The topic is a hot one with regulators. The Federal Deposit Insurance Corp. is holding a public hearing Thursday on stored-value cards, and the Treasury Department is sponsoring a two-day conference next week on the role of government in electronic money and banking.

While the FDIC and Federal Reserve Board have interpreted existing laws' applications to stored-value technology, the OCC bulletin is regulators' first effort to tell the banking industry how safety and soundness exams will be adjusted to account for the new technology's risks.

The bulletin also urged banks to consider a dozen basic consumer disclosures, ranging from directions on how to use the cards to whether the consumer is protected if the card is lost or stolen.

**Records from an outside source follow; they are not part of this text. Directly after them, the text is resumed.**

Lemma total_range cnts : counts_ok cnts -> (forall p, 0 <= total (eval_term cnts p) < 2 ^ 32) /\ (forall e, 0 <= total (eval cnts e) < 2 ^ 32).
Proof.
  intros Hc. assert (forall o l r, 0 <= total (join o l r) < 2 ^ 32) as Hj.
  { intros o l r. unfold join. destruct (match o with And => _ | Or => _ end); [|done]. apply uint_range. lia. }
  apply term_expr_ind; cbn [eval_term eval]; [|done| |done|by intros].
  - intros id m. unfold eval_sub. destruct (match m with Some _ => _ | None => _ end); [|done]. by apply count_range.
  - intros l _ o r _ [[[c n] k]|]; cbn [constrain]; [|apply Hj]. destruct (_ && _); [|done]. apply Hj.
Qed.

Lemma mod_holds_cmp c v n : mod_holds (cmp_char c) v n = cmp_holds c v n.
Proof. by destruct c. Qed.

(** What a call has to answer for a verdict. *)
Definition answers (v : verdict) (cnt ids : Z) (r : res answer) : Prop :=
  exists mk, mask_of mk (parts v) /\ r = Ok (Z.b2z (holds v), uint 32 (cnt + total v), Z.lor ids mk).

Lemma answers_no cnt ids : 0 <= cnt < 2 ^ 32 -> answers no cnt ids (Ok (0, cnt, ids)).
Proof. intros H. exists 0. split; [apply mask_empty|]. cbn. by rewrite Z.add_0_r, uint_small, Z.lor_0_r by done. Qed.

Lemma ends_mod m post : follows post -> wf_mod m -> ends (print_mod m ++ post).
Proof. intros Hp Hm. destruct m as [[c n]|]; cbn; [by destruct c|]. by apply follows_ends. Qed.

As stored-value products are developed, both banks and examiners need guidance, said Jimmy F. Barton, chief national bank examiner. The bulletin, he said, should give bankers "good ideas and benchmarks for laying out risk-management systems."

But Nessa Feddis, senior federal regulatory counsel for the American Bankers Association, said the OCC might be getting too specific too early. "Consumers won't read all these disclosures," she said.

Robert G. Rowe, regulatory counsel for the Independent Bankers Association of America, agreed. "Too much is still uncertain about stored- value cards," he said.

The bulletin is not binding on banks, but it does tell examiners what to look for. It details the risks banks face in their different roles as investors, issuers, or distributors of stored-value and smart cards. These cards use magnetic strips or computer chips to hold cash value electronically. A computer hard-disk also can serve as the "purse" holding electronic cash.

Banks could face bad publicity and disgruntled customers if consumers are confused about who owns the stored value on their cards, according to the bulletin. What happens if the company that issued the card goes bankrupt?

If banks that sell stored-value cards to consumers haven't made clear their limited obligation as distributors, they could face both legal and public relations hassles, the OCC said. Consumers may expect their banks to make good on stored-value cards made useless by an issuer's bankruptcy.

A lack of adequate disclosure, the bulletin stated, creates both reputation and compliance risks for banks.

"Compliance risk is present because as a distributor the bank may be the primary contact for consumers and, thus, is responsible for distributing necessary disclosures and (in some systems) for initiating an error resolution process," the OCC wrote.

"Customer dissatisfaction with the product due to misinformation, lack of information, or failure to resolve problems ... could result in litigation or adverse publicity that would damage a bank's reputation and subject it to liability," the OCC added.

The OCC is the third regulator to address stored-value cards. Last March, the Fed proposed exempting many types of stored-value cards from most consumer regulation. The FDIC looked at the cards and concluded that most do not qualify for deposit insurance because the bank is not holding the funds in a consumer's account.

But in a July 16 legal opinion, the agency said banks could design stored-value cards that would qualify for insurance. Such products would hold money in consumers' accounts until a payment was made.

Thursday's hearing is meant to give the industry a chance to respond to that FDIC opinion.